La politique énergétique et l’autonomie technologique ont fait l’objet de la deuxième grande session. Des experts tels que Víctor González, ancien vice-président de Vox, et Wolfgang Müller, de l’Institut für Unternehmerische Freiheit, ont mis en garde contre le fait que certains éléments de la transition verte de l’Europe avaient été conçus sans tenir pleinement compte de la compétitivité industrielle, de la sécurité énergétique ou de la résilience des chaînes d’approvisionnement. Ils ont affirmé que l’Europe risquait de renforcer sa dépendance structurelle vis-à-vis des fournisseurs d’énergie étrangers et des écosystèmes technologiques externes, à moins qu’une approche plus pragmatique et axée sur la sécurité ne soit adoptée pour la transition énergétique. Arvid Hallen, directeur des études chez Oikos, a également fait quelques remarques importantes concernant la réglementation des émissions de CO2.

La délégation espagnole d’ECR a également joué le rôle d’hôte de l’événement. Le discours d’ouverture du forum a été prononcé par Iván Espinosa de los Monteros, qui a présenté le premier rapport d’Atenea, un groupe de réflexion conservateur espagnol nouvellement créé. M. Espinosa a présenté un diagnostic détaillé de la fragilité institutionnelle de l’Espagne, soulignant l’érosion des contrepoids constitutionnels, la politisation des organes judiciaires et réglementaires et l’affaiblissement du contrôle parlementaire. Il a soutenu que la restauration de la crédibilité institutionnelle est une condition préalable pour que l’Espagne retrouve à la fois la stabilité intérieure et la confiance internationale, et a positionné cet agenda comme central pour tout renouveau conservateur significatif.

Un paysage changeant pour le conservatisme espagnol

Lors de ces deux événements, la présence de personnalités conservatrices d’horizons politiques variés – y compris d’anciens députés, des conseillers régionaux, des fonctionnaires locaux, des spécialistes de la politique et des leaders émergents – a mis en évidence la reconnaissance croissante du fait que le conservatisme espagnol entre dans une période de transition.
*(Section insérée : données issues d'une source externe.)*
(** [renew_lease]. *)
Definition renew_lease (save : PersistedMission -> result unit string) (m : PersistedMission)
  (task own : string) (token : AuthorityToken) (now ttl : N)
  : result CompleteVerdict string * PersistedMission :=
  let '(verdict, t) := renew (m_leases m) task own token now ttl in
  match verdict with
  | Accepted =>
      let candidate := set_leases m t in
      match save candidate with
      | Err e => (Err e, m)
      | Ok _ => (Ok verdict, candidate)
      end
  | _ => (Ok verdict, m)
  end.

(** ** Nodes *)

Definition completed_dep (ns : gmap string PersistedNode) (d : string) : bool :=
  match ns !! d with Some n => bool_decide (n_state n = NCompleted) | None => false end.

(** [runnable]. *)
Definition runnable (m : PersistedMission) : list PersistedNode :=
  List.filter (fun n => bool_decide (n_state n = NPending)
                        && forallb (completed_dep (nodes m)) (dependencies n))
    (btree_values (nodes m)).

(** [dispatch]. *)
Definition dispatch (m : PersistedMission) (id : string) : result unit string * PersistedMission :=
  match nodes m !! id with
  | None => (Err ("unknown node " +:+ id), m)
  | Some n =>
      if negb (bool_decide (n_state n = NPending)) then
        (Err ("refuse dispatch of non-pending node " +:+ id), m)
      else if negb (forallb (completed_dep (nodes m)) (dependencies n)) then
        (Err ("deps incomplete for " +:+ id), m)
      else (Ok tt, set_nodes m (<[id := set_node_state n NRunning]> (nodes m)))
  end.

(** [complete]. *)
Definition complete (m : PersistedMission) (id output : string) : result unit string * PersistedMission :=
  match nodes m !! id with
  | None => (Err ("unknown node " +:+ id), m)
  | Some n =>
      if negb (bool_decide (n_state n = NRunning)) then
        (Err ("refuse complete of non-running node " +:+ id), m)
      else
        (Ok tt, set_nodes m (<[id := mkNode (n_id n) (n_input n) (dependencies n) (Some output) NCompleted]>
                               (nodes m)))
  end.

(** [reconcile_interrupted]. *)
Definition is_running (n : PersistedNode) : bool := bool_decide (n_state n = NRunning).
Definition fold_back (n : PersistedNode) : PersistedNode :=
  if is_running n then set_node_state n NPending else n.
Definition reconcile_interrupted (m : PersistedMission) (now : N) : list string * PersistedMission :=
  let interrupted := n_id <$> List.filter is_running (btree_values (nodes m)) in
  match interrupted with
  | [] => ([], m)
  | _ =>
      (interrupted,
       mkMission (mission_id m) (fold_back <$> nodes m) (ownership m) (m_coordinator m) (m_leases m)
         (m_recovery m) (journal m) (interruptions m ++ [mkInterruption now interrupted]) (restores m))
  end.

(** [resume_verdict]. *)
Definition resume_verdict (m : PersistedMission) : ResumeVerdict :=
  let all := btree_values (nodes m) in
  if negb (bool_decide (nodes m = ∅)) && forallb (fun n => bool_decide (n_state n = NCompleted)) all
  then Complete
  else
    match (fun n => (n_id n, default "(no output)" (n_output n)))
            <$> List.filter (fun n => bool_decide (n_state n = NFailed)) all with
    | [] => Resumable
    | failed => TerminalFailed failed
    end.

(** ** Files *)

(** The missions directory, and the snapshots of each mission by file name. *)
Record Store : Type := mkStore {
  files : gmap string PersistedMission;
  snapshots : gmap string (gmap string PersistedMission);
}.

Definition save (s : Store) (m : PersistedMission) : Store :=
  mkStore (<[mission_id m := m]> (files s)) (snapshots s).

(** [load]: what it makes of the record it read. *)
Definition load_record (m : PersistedMission) : PersistedMission :=
  let t := m_leases m in
  let t' := set_scopes t (active_scopes (recovery t) ∪ active_scopes (m_recovery m)) in
  mkMission (mission_id m) (nodes m) (epoch_max (ownership m) (epoch t)) (m_coordinator m) t' (recovery t')
    (journal m) (interruptions m) (restores m).

Definition load (s : Store) (id : string) : option PersistedMission := load_record <$> files s !! id.

(** The label of a snapshot: one dash for a character outside [[A-Za-z0-9_-]]; the
    continuation bytes of a UTF-8 character are dropped, so that it counts once. *)
Definition is_continuation (c : Ascii.ascii) : bool :=
  let n := N_of_ascii c in (128 <=? n) && (n <? 192).
Definition safe_char (c : Ascii.ascii) : Ascii.ascii :=
  if is_ascii_alphanumeric c || Ascii.eqb c "-"%char || Ascii.eqb c "_"%char then c else "-"%char.
Definition safe_label (label : string) : string :=
  map_string safe_char
    (Stdlib.Strings.String.string_of_list_ascii
       (List.filter (fun c => negb (is_continuation c)) (Stdlib.Strings.String.list_ascii_of_string label))).

(** The [{:020}] format. *)
Definition pad20 (n : N) : string :=
  ascii_text (repeat 48 (20 - length (display_u64 n)) ++ display_u64 n).

Definition snapshot_name (now : N) (label : string) : string :=
  pad20 now +:+ "-" +:+ safe_label label +:+ ".json".

(** [list_snapshots], [latest_snapshot], [prune_snapshots]. *)
Definition snapshots_of (s : Store) (id : string) : gmap string PersistedMission :=
  default ∅ (snapshots s !! id).
Definition list_snapshots (s : Store) (id : string) : list string :=
  merge_sort String.le
    (List.filter (fun n => match strip_suffix ".json" n with Some _ => true | None => false end)
       (map_to_list (snapshots_of s id)).*1).
Definition latest_snapshot (s : Store) (id : string) : option string := last (list_snapshots s id).
Definition prune_snapshots (s : Store) (id : string) (keep_last : nat) : Store :=
  let names := list_snapshots s id in
  let dropped := take (length names - keep_last) names in
  mkStore (files s)
    (<[id := foldr delete (snapshots_of s id) dropped]> (snapshots s)).

(** [snapshot]. *)
Definition snapshot (s : Store) (m : PersistedMission) (label : string) (keep_last : nat) (now : N)
  : string * Store :=
  let nm := snapshot_name now label in
  let s := mkStore (files s)
             (<[mission_id m := <[nm := m]> (snapshots_of s (mission_id m))]> (snapshots s)) in
  (nm, prune_snapshots s (mission_id m) keep_last).

(** [rollback]. *)
Definition bad_snapshot_name (n : string) : bool := contains "/" n || contains ".." n.

Definition rollback (s : Store) (id : string) (snap : option string) (now : N)
  : result PersistedMission string * Store :=
  match (match snap with Some n => Some n | None => latest_snapshot s id end) with
  | None => (Err ("no snapshot to roll mission " +:+ id +:+ " back to"), s)
  | Some nm =>
      if bad_snapshot_name nm then (Err ("bad snapshot name " +:+ nm), s)
      else
        match load_record <$> snapshots_of s id !! nm with
        | None => (Err ("load snapshot " +:+ nm), s)
        | Some r =>
            let replaced :=
              match load s id with
              | Some current =>
                  (fun n => n_id n +:+ ":" +:+ name (n_state n)) <$> btree_values (nodes current)
              | None => ["(no current record)"]
              end in
            let r := mkMission id (nodes r) (ownership r) (m_coordinator r) (m_leases r) (m_recovery r)
                       (journal r) (interruptions r) (restores r ++ [mkRestore now nm replaced]) in
            (Ok r, save s r)
        end
  end.

(** ** Node runs *)

Inductive NodeOp : Type :=
| NDispatch (id : string)
| NComplete (id output : string)
| NInterrupt (now : N)
| NRestart (coordinator : string) (now : N).

Definition node_op (m : PersistedMission) (op : NodeOp) : PersistedMission :=
  match op with
  | NDispatch id => (dispatch m id).2
  | NComplete id output => (complete m id output).2
  | NInterrupt now => (reconcile_interrupted m now).2
  | NRestart c now => (begin_recovery m c now).2
  end.

Definition node_run (m : PersistedMission) (ops : list NodeOp) : PersistedMission := fold_left node_op ops m.

(** A node that runs or ran had all its dependencies done. *)
Definition nodes_ok (ns : gmap string PersistedNode) : Prop :=
  forall id n, ns !! id = Some n -> n_state n = NRunning \/ n_state n = NCompleted ->
    forallb (completed_dep ns) (dependencies n) = true.

(** The completed nodes of one map are those of the other, outputs included. *)
Definition keeps_completed (ns ns' : gmap string PersistedNode) : Prop :=
  forall id n, ns !! id = Some n -> n_state n = NCompleted -> ns' !! id = Some n.

Lemma keeps_deps ns ns' deps : keeps_completed ns ns' ->
  forallb (completed_dep ns) deps = true -> forallb (completed_dep ns') deps = true.
Proof.
  intros Hk H. rewrite forallb_forall in *. intros d Hd. specialize (H d Hd). unfold completed_dep in *.
  destruct (ns !! d) as [n|] eqn:Hn; [|done]. bool_to_prop. rewrite (Hk d n Hn H). by apply bool_decide_eq_true.
Qed.

(** Replacing a node that is not completed. *)
Lemma replace_node_ok ns id n n' : nodes_ok ns -> ns !! id = Some n -> n_state n <> NCompleted ->
  (n_state n' = NRunning \/ n_state n' = NCompleted -> forallb (completed_dep ns) (dependencies n') = true) ->
  keeps_completed ns (<[id := n']> ns) /\ nodes_ok (<[id := n']> ns).
Proof.
  intros Hok Hn Hs Hn'.
  assert (Hk : keeps_completed ns (<[id := n']> ns)).
  { intros i x Hi Hx. rewrite lookup_insert_ne; [done|]. intros <-. congruence. }
  split; [done|]. intros i x [[<- <-]|[_ Hi]]%lookup_insert_Some Hx; (eapply keeps_deps; [done|]); [by apply Hn'|by eapply Hok].
Qed.

Lemma fold_back_ok ns : nodes_ok ns -> keeps_completed ns (fold_back <$> ns) /\ nodes_ok (fold_back <$> ns).
Proof.
  intros Hok.
  assert (Hk : keeps_completed ns (fold_back <$> ns)).
  { intros i x Hi Hx. rewrite lookup_fmap, Hi. cbn [fmap option_fmap option_map]. unfold fold_back, is_running. by rewrite Hx. }
  split; [done|]. intros i x Hi Hx. rewrite lookup_fmap in Hi. apply fmap_Some in Hi as (y & Hy & ->).
  unfold fold_back, is_running in *. eapply keeps_deps; [done|]. case_bool_decide as Hr.
  - by destruct Hx.
  - by apply (Hok i y).
Qed.

Lemma node_op_ok m op : nodes_ok (nodes m) ->
  keeps_completed (nodes m) (nodes (node_op m op)) /\ nodes_ok (nodes (node_op m op)).
Proof.
  intros Hok. assert (Hself : keeps_completed (nodes m) (nodes m) /\ nodes_ok (nodes m)) by (by split; [intros ?|]).
  destruct op as [id|id output|now|c now]; cbn [node_op]; [| | |done].
  - unfold dispatch. destruct (nodes m !! id) as [n|] eqn:Hn; [|done].
    case_bool_decide as Hp; cbn [negb]; [|done].
    destruct (forallb (completed_dep (nodes m)) (dependencies n)) eqn:Hd; cbn [negb]; [|done].
    cbn [snd set_nodes nodes]. apply (replace_node_ok _ id n); [done|done|by rewrite Hp|done].
  - unfold complete. destruct (nodes m !! id) as [n|] eqn:Hn; [|done].
    case_bool_decide as Hp; cbn [negb]; [|done].
    cbn [snd set_nodes nodes]. apply (replace_node_ok _ id n); [done|done|by rewrite Hp|].
    intros _. apply (Hok id n Hn). by left.
  - unfold reconcile_interrupted. destruct (n_id <$> _); [done|]. cbn [snd nodes]. by apply fold_back_ok.
Qed.

(** Completed work is kept, in dependency order.  Along any sequence of dispatches,
    completions, fold-backs and restarts, refused ones included, a completed node stays
    completed with the same record and output, and a node that is running or completed
    had all its dependencies completed. *)
Theorem completed_work_is_kept m ops : nodes_ok (nodes m) ->
  keeps_completed (nodes m) (nodes (node_run m ops)) /\ nodes_ok (nodes (node_run m ops)).
Proof.
  revert m. induction ops as [|op ops IH]; intros m Hok; [by split; [intros ?|]|].
  destruct (node_op_ok m op Hok) as [Hk Hok']. destruct (IH _ Hok') as [Hk' Hok2]. split; [|done].
  intros id n Hn Hs. apply Hk'; [by apply Hk|done].
Qed.

(** [dispatch] takes exactly the nodes [runnable] lists. *)
Lemma dispatch_iff_runnable m id n : nodes m !! id = Some n ->
  ((dispatch m id).1 = Ok tt <-> In n (runnable m)).
Proof.
  intros Hn. unfold dispatch, runnable. rewrite Hn, filter_In, btree_values_In.
  destruct (bool_decide (n_state n = NPending)), (forallb _ _); cbn [negb fst andb];
    split; try done; try (by intros [_ ?]). intros _. split; [by exists id|done].
Qed.

Lemma no_running_after m now id n :
  nodes (reconcile_interrupted m now).2 !! id = Some n -> n_state n <> NRunning.
Proof.
  unfold reconcile_interrupted. destruct (n_id <$> _) as [|x l] eqn:Hl; cbn [snd nodes].
  - apply fmap_nil_inv in Hl. intros Hn Hr.
    assert (Hin : In n (List.filter is_running (btree_values (nodes m)))).
    { apply filter_In. split; [apply btree_values_In; by exists id|by apply bool_decide_eq_true]. }
    by rewrite Hl in Hin.
  - rewrite lookup_fmap. intros (y & _ & ->)%fmap_Some. unfold fold_back, is_running.
    case_bool_decide as Hr; [done|]. exact Hr.
Qed.

(** A resumed mission can go on.  After a restart folded interrupted nodes back, a
    mission that has nodes, whose dependencies are nodes and have no cycle, and whose
    verdict is to resume has a node to dispatch: interruption never wedges it. *)
Theorem resumable_has_work m now (rank : string -> nat) :
  let m' := (reconcile_interrupted m now).2 in
  (forall id n, nodes m' !! id = Some n -> forall d, In d (dependencies n) ->
     is_Some (nodes m' !! d) /\ (rank d < rank id)%nat) ->
  nodes m' <> ∅ -> resume_verdict m' = Resumable -> runnable m' <> [].
Proof.
  intros m' Hdag Hne Hv Hnone. unfold resume_verdict in Hv. rewrite bool_decide_false in Hv by done.
  cbn [negb andb] in Hv. destruct (forallb _ _) eqn:Hall in Hv; [done|].
  destruct (_ <$> List.filter _ _) eqn:Hfail in Hv; [|done]. apply fmap_nil_inv in Hfail.
  assert (Hdone : forall k id n, (rank id < k)%nat -> nodes m' !! id = Some n -> n_state n = NCompleted).
  { induction k as [|k IH]; intros id n Hk Hn; [lia|]. destruct (n_state n) eqn:Hs; [| |done|].
    - exfalso. assert (Hin : In n (runnable m')); [|by rewrite Hnone in Hin].
      apply filter_In. split; [apply btree_values_In; by exists id|].
      rewrite Hs, bool_decide_true by done. cbn [andb]. apply forallb_forall. intros d Hd.
      destruct (Hdag id n Hn d Hd) as [[x Hx] Hr]. unfold completed_dep. rewrite Hx.
      apply bool_decide_eq_true, (IH d x); [lia|done].
    - by apply no_running_after in Hn.
    - exfalso. assert (Hin : In n (List.filter (fun n => bool_decide (n_state n = NFailed)) (btree_values (nodes m')))).
      { apply filter_In. split; [apply btree_values_In; by exists id|by apply bool_decide_eq_true]. }
      by rewrite Hfail in Hin. }
  rewrite <- not_true_iff_false in Hall. apply Hall, forallb_forall. intros n [id Hn]%btree_values_In.
  apply bool_decide_eq_true, (Hdone (S (rank id)) id); [lia|done].
Qed.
Les conversations informelles, les réunions parallèles et la diversité même des participants espagnols suggèrent que l’espace conservateur fragmenté cherche activement de nouveaux points de référence et une nouvelle orientation stratégique.
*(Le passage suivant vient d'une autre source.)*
Definition empty_disk : Disk := mkDisk ∅ MAbsent.
Definition wired_balanced : Proc := with_state_dir balanced.
Definition new_token (a r : string) : CapabilityToken :=
  match issue_token host_key 200 "guest" a r (Some 50) with Ok t => t | Err _ => sample_token "" end.
Definition two : list CapabilityToken := [new_token NETWORK_EGRESS "*"; new_token CLOUD_INFERENCE "*"].
Definition second_fails (path : string) : bool :=
  negb (bool_decide (path = current_path "guest" CLOUD_INFERENCE "*")).

Lemma publish_all_or_nothing_witness :
  let '(res, _, d') := publish second_fails always wired_balanced empty_disk 200 two in
  is_ok res = false /\ forall t, In t two -> token_of wired_balanced d' 210 (triple t) = None.
Proof.
  destruct (publish second_fails always wired_balanced empty_disk 200 two) as [[res p'] d'] eqn:E.
  pose proof (publish_all_or_nothing second_fails always wired_balanced wired_balanced empty_disk 200 210 two res p' d'
    ltac:(vm_compute; reflexivity) ltac:(vm_compute; reflexivity) eq_refl ltac:(lia)) as H.
  destruct res as [[]|e]; [exfalso; apply (f_equal (fun x => is_ok x.1.1)) in E; vm_compute in E; discriminate|].
  split; [done|]. intros t Ht. destruct H as (_ & _ & H); [|exact E|].
  - repeat constructor; vm_compute; congruence.
  - destruct H as [_ H]. rewrite (H (or_introl (fun _ => eq_refl)) t Ht).
    destruct Ht as [<-|[<-|[]]]; vm_compute; reflexivity.
Defined.

Lemma grant_takes_effect_witness :
  exists t p' d', grant always always wired_balanced empty_disk 200 "guest" FILESYSTEM_READ "/srv" (Some 50) = (Ok t, p', d') /\
    is_permitted p' d' 240 "guest" FILESYSTEM_READ "/srv/a" = true.
Proof.
  destruct (grant always always wired_balanced empty_disk 200 "guest" FILESYSTEM_READ "/srv" (Some 50)) as [[[t|e] p'] d'] eqn:E;
    [|exfalso; apply (f_equal (fun x => is_ok x.1.1)) in E; vm_compute in E; discriminate].
  exists t, p', d'. split; [done|].
  apply (grant_takes_effect always always wired_balanced empty_disk 200 240 "guest" FILESYSTEM_READ "/srv" (Some 50) t p' d');
    [exact E|lia|vm_compute; reflexivity|reflexivity|reflexivity].
Defined.

Lemma revoke_denies_witness :
  exists p' d', revoke always wired_balanced empty_disk 200 "susi" NETWORK_EGRESS "*" = (Ok true, p', d') /\
    current_token wired_balanced d' 300 "susi" NETWORK_EGRESS "*" = None.
Proof.
  destruct (revoke always wired_balanced empty_disk 200 "susi" NETWORK_EGRESS "*") as [[res p'] d'] eqn:E.
  assert (res = Ok true) as -> by (apply (f_equal (fun x => x.1.1)) in E; vm_compute in E; by symmetry).
  exists p', d'. split; [done|].
  refine (proj1 (proj2 (revoke_denies always always wired_balanced wired_balanced empty_disk 200 300 "susi" NETWORK_EGRESS "*" true p' d'
    E eq_refl ltac:(lia))) _ _ eq_refl _); vm_compute; reflexivity.
Defined.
En ce sens, Valence n’a pas seulement servi de cadre à des réunions institutionnelles, mais aussi de moment de diagnostic. Pour de nombreux participants, elle a permis d’avoir une vision claire de l’évolution du paysage conservateur européen et de la manière dont l’Espagne s’inscrit, ou non, dans ce tableau. La semaine s’est achevée sur une évaluation générale selon laquelle Valence a marqué le début d’un réalignement plus large. Elle a réaffirmé la place de l’Espagne dans le débat conservateur européen tout en soulignant que la souveraineté, la compétitivité et la restauration institutionnelle sont susceptibles de définir la prochaine phase de la politique conservatrice en Espagne et dans toute l’Europe.